From a project perspective, Commons Park is one I’m very proud of. This part of Denver was an important part of the city’s history and yet it had become derelict, with old railroad yards and warehouses. There was an opportunity to reclaim the Platte River and reconnect it to the city. Mark J. had the vision to create a signature open space in order to attract development, and it worked—the park became the centerpiece of a thriving new neighborhood. That was very inspiring to be part of. In the 20 years since the project was completed, it’s had a monumental impact on Denver’s growth.
WHAT DO YOU ENJOY DOING OUTSIDE OF WORK?
I’ve played tennis since I was a kid, and I love to use my smoker and make barbecue. But music, especially piano, has always been one of my primary passions. Before switching to landscape architecture, I majored in music. In more recent years, I led the music program at my church. My faith is a central part of my life, and my family’s life. My wife and I have four grown kids, so we’re empty nesters now and are enjoying this new phase of life with a little less to juggle.

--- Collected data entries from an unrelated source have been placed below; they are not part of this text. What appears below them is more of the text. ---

Variable JSON_parse : string -> result json.
(** [ai.models.generateContent(request)], acting on the outside world. *)
Context {S : Type}.
Variable service : Request -> S -> outcome Response * S.

(** The [try] block of [generateContent] and its [catch]: a body that
    is not JSON, or [null] (whose members cannot be read), gives the
    empty result. *)
Definition parseGenerated (response : Response) : Generated :=
  match JSON_parse (interpolate (str_or (text response) (Some "{}"))) with
  | inl _ => mkGenerated (JString "") (JString "")
  | inr JNull => mkGenerated (JString "") (JString "")
  | inr result =>
      mkGenerated (json_or (member result "prompt") (JString ""))
        (json_or (member result "readingText") (JString ""))
  end.

Definition generateContent (input : string) (level : EnglishLevel)
    (imageData : option string) (w : S) : outcome Generated * S :=
  let topic :=
    TextPart (JString ("Topic: " ++ input ++ String "010"%char "Level: "
                         ++ levelName level)) in
  let requestParts :=
    match imageData with
    | Some url =>
        if negb (String.eqb url "")
        then [topic; InlineDataPart "image/jpeg" (split_comma_1 url)]
        else [topic]
    | None => [topic]
    end in
  match service (mkRequest "gemini-3-flash-preview" requestParts (TextConfig level)) w with
  | (Resolved response, w') => (Resolved (parseGenerated response), w')
  | (Rejected e, w') => (Rejected e, w')
  | (Unsettled, w') => (Unsettled, w')
  end.

(** [aspectRatio] is "1:1" when the argument is left out. *)
Definition generateImage (prompt : json) (aspectRatio : option AspectRatio) (w : S)
  : outcome string * S :=
  match service (mkRequest "gemini-2.5-flash-image" [TextPart prompt]
                   (ImageConfig (default R1_1 aspectRatio))) w with
  | (Resolved response, w') =>
      (settle (firstImage (match candidateParts response with
                           | Some ps => ps
                           | None => []
                           end)), w')
  | (Rejected e, w') => (Rejected e, w')
  | (Unsettled, w') => (Unsettled, w')
  end.

(** The page: its [useState] variables. *)
Record State : Type := mkState {
  topic : string;
  level : EnglishLevel;
  imagePreview : option string;
  aspectRatio : AspectRatio;
  isGenerating : bool;
  generatedImage : option string;
  generatedPrompt : option json;
  readingText' : option json;
  error : option string
}.

Definition NOTHING_ENTERED : string := "Vui lòng nhập chủ đề hoặc tải ảnh lên.".
Definition GENERATION_FAILED : string :=
  "Có lỗi xảy ra khi tạo ảnh. Vui lòng thử lại.".

(** [handleGenerate] run to its end, or as far as the first promise
    that never settles. *)
Definition handleGenerate (s : State) (w : S) : State * S :=
  if String.eqb (topic s) "" && negb (str_truthy (imagePreview s)) then
    (mkState (topic s) (level s) (imagePreview s) (aspectRatio s)
       (isGenerating s) (generatedImage s) (generatedPrompt s) (readingText' s)
       (Some NOTHING_ENTERED), w)
  else
    let started :=
      mkState (topic s) (level s) (imagePreview s) (aspectRatio s)
        true None (generatedPrompt s) None None in
    let failed (st : State) :=
      mkState (topic st) (level st) (imagePreview st) (aspectRatio st)
        false (generatedImage st) (generatedPrompt st) (readingText' st)
        (Some GENERATION_FAILED) in
    match generateContent
            (if String.eqb (topic s) "" then "A scene based on the provided image"
             else topic s)
            (level s)
            (if str_truthy (imagePreview s) then imagePreview s else None) w with
    | (Unsettled, w1) => (started, w1)
    | (Rejected _, w1) => (failed started, w1)
    | (Resolved generated, w1) =>
        let written :=
          mkState (topic s) (level s) (imagePreview s) (aspectRatio s)
            true None (Some (prompt generated)) (Some (readingText generated))
            None in
        match generateImage (prompt generated) (Some (aspectRatio s)) w1 with
        | (Unsettled, w2) => (written, w2)
        | (Rejected _, w2) => (failed written, w2)
        | (Resolved imageUrl, w2) =>
            (mkState (topic s) (level s) (imagePreview s) (aspectRatio s)
               false (Some imageUrl) (Some (prompt generated))
               (Some (readingText generated)) None, w2)
        end
    end.

(** The poster is rendered when [generatedImage && readingText]. *)
Definition posterShown (s : State) : bool :=
  str_truthy (generatedImage s)
  && match readingText' s with
     | Some v => json_truthy v
     | None => false
     end.

End Service.

End Illustrator.

(** A text service that answers with prose, and an image service that
    answers with one picture; the world counts the requests. *)
Definition proseThenPicture (request : Illustrator.Request) (calls : nat)
  : outcome Illustrator.Response * nat :=
  (match Illustrator.config request with
   | Illustrator.TextConfig _ =>
       Resolved (Illustrator.mkResponse (Some "Here is your story!") None)
   | Illustrator.ImageConfig _ =>
       Resolved (Illustrator.mkResponse None
                   (Some [Illustrator.mkResponsePart None;
                          Illustrator.mkResponsePart (Some (Some "iVBORw0KGgo="))]))
   end, S calls).

Definition jungleForm : Illustrator.State :=
  Illustrator.mkState "Jungle" Illustrator.A1 None Illustrator.R4_3 false None None None None.

(** ** More scenarios *)

(** A service that answers every request with the JSON text [null], and
    one that answers without text and without audio. *)
Definition nullService (key : string) (request : Request) (calls : nat)
  : outcome Response * nat :=
  (Resolved (mkResponse (Some "null") None), S calls).

Definition mutedService (key : string) (request : Request) (calls : nat)
  : outcome Response * nat :=
  (Resolved (mkResponse None None), S calls).

(** A service that answers with a prompt surrounded by blanks. *)
Definition promptService (key : string) (request : Request) (calls : nat)
  : outcome Response * nat :=
  (Resolved (mkResponse (Some "  A red panda in a tree.  ") None), S calls).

WHAT ACCOMPLISHMENTS DO YOU ASPIRE TO REACH IN THE FUTURE?
I want to give back. I’m very involved with community outreach through my church. For example, during the early months of the pandemic we would knock on doors in the community and simply ask if people needed help, or if they knew anyone who did. I want to do more of that.
DESCRIBE ONE NOTABLE OR INTERESTING ITEM THAT’S CURRENTLY ON YOUR DESK.
I have two things on my desk that are distinguishing: a lava lamp, and a Yoda figurine that moves and talks.
WHAT’S THE ONE THING YOU NEVER LEAVE HOME WITHOUT?
God. Luckily, He’s not easy to forget.